The plank is the ultimate core exercise. And it becomes even more challenging when you throw in some plank jacks and resistance bands. Here’s how you do it:
- Wrap a band around your ankles.
- Position yourself in a full plank. Your hands should be directly under your shoulders. Your back should be straight, creating a straight line from your head to your toes.
- Jump both legs out against the resistance of the band.
- Jump both your legs back together, and repeat.
Challenge Yourself: In between each plank jack, lower down to your forearms then back up. Work that core!
Putting It All Together: Your Resistance Band Workouts
So now you’ve got a few exercises to ease into. Let’s put it all together. What workouts can you do? Try these.
The 20-Minute Quick HIIT
Perform each exercise for 30-45 seconds, with a 15-30 second break. Give 110% during those working seconds. Do 4 rounds to make it a 20-minute workout in total.
The Bodyweight Workout
Do a 5 minute warm-up, such as running on the spot or jumping rope (even without a jump rope). Then do 10-12 reps of one of the 4 exercises above. In between each exercise, perform 5 jumping jacks or 5 jump squats, then move onto the next exercise. Aim to do 2-4 rounds.
The 5X5 Workout
Some people claim this helps them tone up and build muscle fast. Basically, you do 5 reps of 5 sets of each exercise. It’s fairly straight-forward. Blast some tunes for motivation and get to it!
The Challenge Workout
For most of the 4 exercises above, we have a tip to challenge yourself below. If you’re ready to move to the next level, perform one set of 10-15 reps of the regular exercise, then one set of 10-15 reps of the challenge yourself version. For the exercises that don’t have a challenge yourself option, repeat the basic exercise a second time.
What Kind of Resistance Bands Should You Use?
Peach Bands have the perfect resistance bands for any workout. And they also have other fun and small workout equipment pieces and add-ons you may want to try out. A lot of these items you can easily fit in a suitcase if you travel a lot or are even heading off on vacation.

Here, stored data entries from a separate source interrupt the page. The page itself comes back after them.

(** Where a handler stands.  A handler that has replied remembers how its
    exchange ended, if it made one. *)
Inductive handler :=
| HStart (r : HttpRequest)
| HExchange (r : HttpRequest) (req : ExchangeRequest) (p : pc)
| HGranted (r : HttpRequest) (req : ExchangeRequest) (p : pc) (cred : Credential) (raw : bytes)
| HReplied (r : HttpRequest) (p : option pc) (rep : reply).

Definition hnext (h : handler) (st : state) : handler * state :=
  match h with
  | HStart r =>
    match read_request r with
    | inr rep => (HReplied r None rep, st)
    | inl req => (HExchange r req (PStart req), st)
    end
  | HExchange r req p =>
    match returned p with
    | None => let '(p', st') := next s p st in (HExchange r req p', st')
    | Some res =>
      match granted_bytes req res with
      | inr rep => (HReplied r (Some p) rep, st)
      | inl (cred, raw) => (HGranted r req p cred raw, st)
      end
    end
  | HGranted r req p cred raw =>
    let '(now, st') := Now st in (HReplied r (Some p) (token_reply out_of_range req cred raw now), st')
  | HReplied _ _ _ => (h, st)
  end.

Definition replied (h : handler) : option reply :=
  match h with HReplied _ _ rep => Some rep | _ => None end.

Fixpoint hrun (n : nat) (h : handler) (st : state) : handler * state :=
  match n with
  | O => (h, st)
  | S n' => let '(h', st') := hnext h st in hrun n' h' st'
  end.

(** *** Configurations of the server *)

Definition server_config : Type := list handler * state.

Inductive hstep : server_config → server_config → Prop :=
| hstep_arrive hs st r : hstep (hs, st) (hs ++ [HStart r], st)
| hstep_handler hs st i h h' st' :
    hs !! i = Some h → hnext h st = (h', st') → hstep (hs, st) (<[i := h']> hs, st')
| hstep_env hs c w w' : hstep (hs, (c, w)) (hs, (c, w')).

(** The exchange a handler made. *)
Definition exchange_of (h : handler) : option pc :=
  match h with
  | HStart _ => None
  | HExchange _ _ p | HGranted _ _ p _ _ => Some p
  | HReplied _ p _ => p
  end.

(** *** Lemmas *)

(** The request of a thread. *)
Definition pc_req (p : pc) : ExchangeRequest :=
  match p with
  | PStart req | PValidated req _ | PMissed req _ | PResolved req _ _ | PTimed req _ _ _
  | PMinted req _ _ | PIssued req _ _ | PReturned req _ _ | PFailed req _ => req
  end.

Lemma next_req p st p' st' : next s p st = (p', st') → pc_req p' = pc_req p.
Proof.
  assert (∀ A req (m : eff state A) k, (∀ a, pc_req (k a) = req) →
            ∀ q st1, call req m k st = (q, st1) → pc_req q = req) as Hcall.
  { intros A req m k Hk q st1. unfold call. destruct (m st) as [[a|e] st2]; by intros [= <- _]. }
  destruct p as [| | | |? ? [[? ?] ?] ?| | | |]; cbn [next pc_req]; intros Hn;
    first [by injection Hn as <- _ | eapply Hcall in Hn; [exact Hn|]]; try done.
  by intros [c|].
Qed.

(** The HTTP request of a handler. *)
Definition hreq (h : handler) : HttpRequest :=
  match h with
  | HStart r | HExchange r _ _ | HGranted r _ _ _ _ | HReplied r _ _ => r
  end.

(** What the state of a handler says about its request. *)
Definition parsed (r : HttpRequest) (req : ExchangeRequest) : Prop :=
  ∃ wire, ParseTokenExchangeRequest r = Ok wire ∧ ExchangeRequestFromWire wire = Ok req.

Lemma read_request_parsed r req : read_request r = inl req → parsed r req.
Proof.
  unfold read_request. destruct (ParseTokenExchangeRequest r) as [wire|e] eqn:Ep; [|done].
  destruct (ExchangeRequestFromWire wire) eqn:Ew; [|done]. intros [= <-]. by exists wire.
Qed.

Lemma parsed_wf r req : parsed r req → wf_spn (Target req).
Proof.
  intros (wire & _ & (_ & _ & _ & _ & _ & Ht)%FromWire_Ok). by apply parse_Ok in Ht as [? _].
Qed.

(** A refusal is an error reply. *)
Lemma read_request_refuses r rep : read_request r = inr rep → ∃ h e, rep = ReplyError h e.
Proof. unfold read_request, error_reply. repeat case_match; intros [= <-]; eauto. Qed.

Lemma granted_bytes_refuses req res rep :
  granted_bytes req res = inr rep → ∃ h e, rep = ReplyError h e.
Proof. unfold granted_bytes, error_reply. repeat case_match; intros [= <-]; eauto. Qed.

Lemma granted_bytes_Ok req res cred raw :
  granted_bytes req res = inl (cred, raw) → res = Ok cred ∧ representation (Output req) cred = Ok raw.
Proof.
  unfold granted_bytes. destruct res as [c|e]; [|done].
  destruct (representation _ c) eqn:Er; [|done]. by intros [= <- <-].
Qed.

Definition handler_ok (h : handler) : Prop :=
  (∀ p, exchange_of h = Some p → parsed (hreq h) (pc_req p)) ∧
  match h with
  | HStart _ | HReplied _ _ (ReplyError _ _) => True
  | HExchange r req p => pc_req p = req
  | HGranted r req p cred raw =>
      representation (Output req) cred = Ok raw ∧ ∃ id, p = PReturned req id cred
  | HReplied r p (ReplyToken h t) =>
      ∃ req id cred raw now, p = Some (PReturned req id cred) ∧
        representation (Output req) cred = Ok raw ∧
        ReplyToken h t = token_reply out_of_range req cred raw now
  end.

Lemma hnext_ok h st h' st' : handler_ok h → hnext h st = (h', st') → handler_ok h'.
Proof.
  destruct h as [r|r req p|r req p cred raw|r p rep]; cbn [hnext]; intros [Hp Hh] Hn.
  - destruct (read_request r) as [req|rep] eqn:Er; injection Hn as <- _.
    + split; [|done]. intros p [= <-]. by apply read_request_parsed.
    + apply read_request_refuses in Er as (h & e & ->). done.
  - destruct (returned p) as [res|] eqn:Er.
    + destruct (granted_bytes req res) as [[cred raw]|rep] eqn:Eg; injection Hn as <- _.
      * apply granted_bytes_Ok in Eg as [-> Hrep]. split; [done|]. split; [done|].
        cbn in Hh. destruct p; simplify_eq/=. by eexists.
      * apply granted_bytes_refuses in Eg as (h & e & ->). done.
    + destruct (next s p st) as [p' st1] eqn:En. injection Hn as <- _.
      apply next_req in En. split; [|by rewrite En]. intros q [= <-]. rewrite En. by apply Hp.
  - destruct (Now st) as [now st1]. injection Hn as <- _. destruct Hh as (Hrep & id & ->).
    split; [done|]. by exists req, id, cred, raw, now.
  - by injection Hn as <- _.
Qed.

(** A handler that has replied stays as it is, and runs split. *)
Lemma hrun_replied n r p rep st : hrun n (HReplied r p rep) st = (HReplied r p rep, st).
Proof. induction n; [done|]. exact IHn. Qed.

Lemma hrun_S n h st : hrun (S n) h st = let '(h', st') := hnext h st in hrun n h' st'.
Proof. done. Qed.

Lemma hrun_add n k h st :
  hrun (n + k) h st = let '(h', st') := hrun n h st in hrun k h' st'.
Proof.
  revert h st. induction n as [|n IH]; intros h st; [done|].
  change (S n + k)%nat with (S (n + k)). rewrite !hrun_S. destruct (hnext h st). apply IH.
Qed.

(** While its exchange runs, the handler's moves are the exchange's calls; an
    exchange that ends early lets the handler go on. *)
Lemma hrun_exchange n r req p st p' st' :
  run s n p st = (p', st') → returned p' ≠ None →
  ∃ k, (k ≤ n)%nat ∧ hrun k (HExchange r req p) st = (HExchange r req p', st').
Proof.
  revert p st. induction n as [|n IH]; intros p st Hrun Hret.
  - injection Hrun as -> ->. by exists 0%nat.
  - cbn [run] in Hrun. destruct (returned p) as [o|] eqn:Er.
    + rewrite (next_returned s _ _ _ Er) in Hrun.
      destruct (IH p st Hrun Hret) as (k & Hk & Hrk). exists k. split; [lia|done].
    + destruct (next s p st) as [p1 st1] eqn:En.
      destruct (IH p1 st1 Hrun Hret) as (k & Hk & Hrk). exists (S k). split; [lia|].
      rewrite hrun_S. cbn [hnext]. by rewrite Er, En.
Qed.

(** The handler's function is its thread run alone: after at most ten moves
    without interference it has written the same reply and left the same
    cache and environment. *)
Lemma handler_alone r st :
  let '(rep, st') := Handler out_of_range s r st in
  ∃ n h, (n ≤ 10)%nat ∧ hrun n (HStart r) st = (h, st') ∧ replied h = Some rep.
Proof.
  unfold Handler. cbn [Exchange ExchangeService_Exchanger].
  destruct (read_request r) as [req|rep] eqn:Er.
  2:{ exists 1%nat, (HReplied r None rep). rewrite hrun_S. cbn [hnext]. rewrite Er.
      split_and!; [lia|done|done]. }
  pose proof (run_alone s req st) as Halone. destruct (Service_Exchange s req st) as [res st1].
  destruct Halone as (p & Hrun & Hret).
  destruct (hrun_exchange 7 r req _ _ _ _ Hrun ltac:(by rewrite Hret)) as (k & Hk & Hrk).
  assert (∀ n h st', hrun n (HExchange r req p) st1 = (h, st') → (n ≤ 2)%nat →
            hrun (1 + (k + n)) (HStart r) st = (h, st') ∧ (1 + (k + n) ≤ 10)%nat) as Hgo.
  { intros n h st' Hn Hle. split; [|lia]. rewrite hrun_S. cbn [hnext]. rewrite Er.
    by rewrite hrun_add, Hrk. }
  destruct (granted_bytes req res) as [[cred raw]|rep] eqn:Eg.
  - destruct (Now st1) as [now st2] eqn:En.
    destruct (Hgo 2%nat (HReplied r (Some p) (token_reply out_of_range req cred raw now)) st2)
      as [Hr Hle]; [|lia|by eexists _, _].
    rewrite hrun_S. cbn [hnext]. rewrite Hret, Eg, hrun_S. cbn [hnext]. by rewrite En.
  - destruct (Hgo 1%nat (HReplied r (Some p) rep) st1) as [Hr Hle];
      [rewrite hrun_S; cbn [hnext]; by rewrite Hret, Eg|lia|by eexists _, _].
Qed.

(** *** The server refines the concurrent exchanges *)

Definition simulates (sc : server_config) (cf : config (C:=C) (W:=W)) : Prop :=
  cf.1 ≡ₚ omap exchange_of sc.1 ∧ cf.2 = sc.2.

Lemma omap_insert_perm hs i h h' :
  hs !! i = Some h →
  ∃ rest, omap exchange_of hs ≡ₚ option_list (exchange_of h) ++ rest ∧
          omap exchange_of (<[i := h']> hs) ≡ₚ option_list (exchange_of h') ++ rest.
Proof.
  intros Hi. exists (omap exchange_of (take i hs ++ drop (S i) hs)).
  assert (∀ x, omap exchange_of (take i hs ++ x :: drop (S i) hs) ≡ₚ
               option_list (exchange_of x) ++ omap exchange_of (take i hs ++ drop (S i) hs)) as Hp.
  { intros x. rewrite <- Permutation_middle. simpl. by destruct (exchange_of x). }
  split.
  - rewrite <- Hp. by rewrite take_drop_middle.
  - rewrite <- Hp. rewrite insert_take_drop; [done|]. by eapply lookup_lt_Some.
Qed.

Lemma perm_step (ts : list pc) p rest p' :
  ts ≡ₚ p :: rest → ∃ j, ts !! j = Some p ∧ <[j := p']> ts ≡ₚ p' :: rest.
Proof.
  intros Hp. assert (p ∈ ts) as (j & Hj)%list_elem_of_lookup by (rewrite Hp; left).
  exists j. split; [done|].
  assert (ts ≡ₚ p :: (take j ts ++ drop (S j) ts)) as Hts.
  { rewrite Permutation_middle. by rewrite take_drop_middle. }
  rewrite insert_take_drop by (by eapply lookup_lt_Some).
  rewrite <- Permutation_middle. f_equiv. apply (Permutation_cons_inv (a:=p)).
  by rewrite <- Hts.
Qed.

Get Into Resistance Band Workouts Today!
What do you have to lose? Mix it up. The same old can get boring. We’ve all been there. Continue to keep things interesting by throwing in some resistance band training. Throw your excuses out the window with the exercises outlined above. You don’t need a gym membership. Hey, you don’t even need to leave your house for these workouts. Become stronger than you ever thought possible! You deserve a healthy body you love. Work to get it.